Copy the lines exactly as they appear, starting with the first line of the records and ending with the line that contains "induction 1 as".

[Stored items]
Start of Block

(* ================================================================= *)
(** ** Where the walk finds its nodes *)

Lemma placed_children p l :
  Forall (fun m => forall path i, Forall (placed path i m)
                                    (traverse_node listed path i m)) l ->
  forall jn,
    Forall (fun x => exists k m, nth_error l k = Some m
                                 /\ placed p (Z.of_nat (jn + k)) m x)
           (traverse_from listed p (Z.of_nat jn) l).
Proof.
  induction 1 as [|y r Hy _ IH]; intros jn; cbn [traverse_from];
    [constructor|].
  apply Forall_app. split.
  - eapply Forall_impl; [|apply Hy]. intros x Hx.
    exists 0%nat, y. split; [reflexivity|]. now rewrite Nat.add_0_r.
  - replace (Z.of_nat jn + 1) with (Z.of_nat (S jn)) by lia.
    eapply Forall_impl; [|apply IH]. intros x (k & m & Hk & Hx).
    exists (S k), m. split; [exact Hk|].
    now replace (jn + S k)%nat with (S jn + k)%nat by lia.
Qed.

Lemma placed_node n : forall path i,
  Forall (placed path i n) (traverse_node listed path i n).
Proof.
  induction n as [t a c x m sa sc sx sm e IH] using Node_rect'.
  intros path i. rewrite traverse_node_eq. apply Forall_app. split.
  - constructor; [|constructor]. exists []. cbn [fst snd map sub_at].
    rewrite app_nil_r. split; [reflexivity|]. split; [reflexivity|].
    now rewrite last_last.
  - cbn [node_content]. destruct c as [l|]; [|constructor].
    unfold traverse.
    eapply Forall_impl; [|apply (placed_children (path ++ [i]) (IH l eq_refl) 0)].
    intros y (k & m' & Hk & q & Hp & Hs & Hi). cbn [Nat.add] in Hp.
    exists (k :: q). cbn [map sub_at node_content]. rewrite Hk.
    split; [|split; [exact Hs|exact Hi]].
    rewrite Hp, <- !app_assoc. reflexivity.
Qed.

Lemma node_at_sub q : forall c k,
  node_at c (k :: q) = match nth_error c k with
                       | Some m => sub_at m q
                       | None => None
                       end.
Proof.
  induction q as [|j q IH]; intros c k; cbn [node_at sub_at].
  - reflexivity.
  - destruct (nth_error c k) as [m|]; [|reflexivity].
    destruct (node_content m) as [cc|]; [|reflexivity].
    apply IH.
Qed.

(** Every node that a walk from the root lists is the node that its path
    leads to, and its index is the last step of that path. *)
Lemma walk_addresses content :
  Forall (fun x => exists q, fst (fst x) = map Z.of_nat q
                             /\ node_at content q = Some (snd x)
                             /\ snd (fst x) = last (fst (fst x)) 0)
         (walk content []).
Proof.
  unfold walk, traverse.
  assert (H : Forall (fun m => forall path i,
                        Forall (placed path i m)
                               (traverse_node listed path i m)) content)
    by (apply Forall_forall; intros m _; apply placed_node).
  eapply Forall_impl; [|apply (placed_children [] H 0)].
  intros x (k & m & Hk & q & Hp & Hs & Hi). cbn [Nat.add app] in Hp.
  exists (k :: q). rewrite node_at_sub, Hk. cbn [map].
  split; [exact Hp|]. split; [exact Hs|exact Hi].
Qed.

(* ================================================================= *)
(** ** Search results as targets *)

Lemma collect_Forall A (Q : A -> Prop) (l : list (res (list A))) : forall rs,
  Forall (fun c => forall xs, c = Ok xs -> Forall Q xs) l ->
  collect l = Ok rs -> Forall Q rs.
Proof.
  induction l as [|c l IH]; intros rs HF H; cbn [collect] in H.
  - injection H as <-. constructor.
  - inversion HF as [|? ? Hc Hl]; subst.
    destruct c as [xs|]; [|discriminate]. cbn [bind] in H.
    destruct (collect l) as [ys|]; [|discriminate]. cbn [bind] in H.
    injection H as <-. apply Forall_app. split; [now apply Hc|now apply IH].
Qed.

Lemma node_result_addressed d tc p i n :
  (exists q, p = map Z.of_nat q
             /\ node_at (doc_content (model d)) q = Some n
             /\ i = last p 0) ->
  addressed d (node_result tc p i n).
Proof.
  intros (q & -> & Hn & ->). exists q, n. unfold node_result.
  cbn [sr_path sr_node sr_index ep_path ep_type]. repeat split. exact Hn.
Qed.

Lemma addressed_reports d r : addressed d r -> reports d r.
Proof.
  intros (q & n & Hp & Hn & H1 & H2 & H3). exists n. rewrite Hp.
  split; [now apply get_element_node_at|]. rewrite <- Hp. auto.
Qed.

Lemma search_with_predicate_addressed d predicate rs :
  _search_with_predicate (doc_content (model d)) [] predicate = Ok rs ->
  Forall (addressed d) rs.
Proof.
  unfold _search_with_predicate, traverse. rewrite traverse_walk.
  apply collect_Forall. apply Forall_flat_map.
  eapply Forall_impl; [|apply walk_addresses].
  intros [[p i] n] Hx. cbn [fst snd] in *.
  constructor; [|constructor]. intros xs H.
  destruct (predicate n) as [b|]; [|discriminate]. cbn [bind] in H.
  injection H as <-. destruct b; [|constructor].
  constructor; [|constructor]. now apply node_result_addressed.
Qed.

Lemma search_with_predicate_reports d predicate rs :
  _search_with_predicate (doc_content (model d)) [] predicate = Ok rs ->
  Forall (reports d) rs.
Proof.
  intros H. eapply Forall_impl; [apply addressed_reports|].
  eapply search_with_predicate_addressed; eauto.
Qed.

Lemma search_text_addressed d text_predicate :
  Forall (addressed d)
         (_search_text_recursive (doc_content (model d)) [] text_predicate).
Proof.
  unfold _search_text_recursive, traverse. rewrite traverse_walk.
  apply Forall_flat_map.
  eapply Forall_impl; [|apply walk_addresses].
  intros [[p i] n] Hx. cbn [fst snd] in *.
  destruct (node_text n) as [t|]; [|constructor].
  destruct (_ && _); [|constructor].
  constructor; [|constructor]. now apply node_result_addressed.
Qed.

End of Block

• _Your solution_:
(* ================================================================= *)
(** ** Where the walk finds its nodes *)

Lemma placed_children p l :
  Forall (fun m => forall path i, Forall (placed path i m)
                                    (traverse_node listed path i m)) l ->
  forall jn,
    Forall (fun x => exists k m, nth_error l k = Some m
                                 /\ placed p (Z.of_nat (jn + k)) m x)
           (traverse_from listed p (Z.of_nat jn) l).
Proof.
  induction 1 as [|y r Hy _ IH]; intros jn; cbn [traverse_from];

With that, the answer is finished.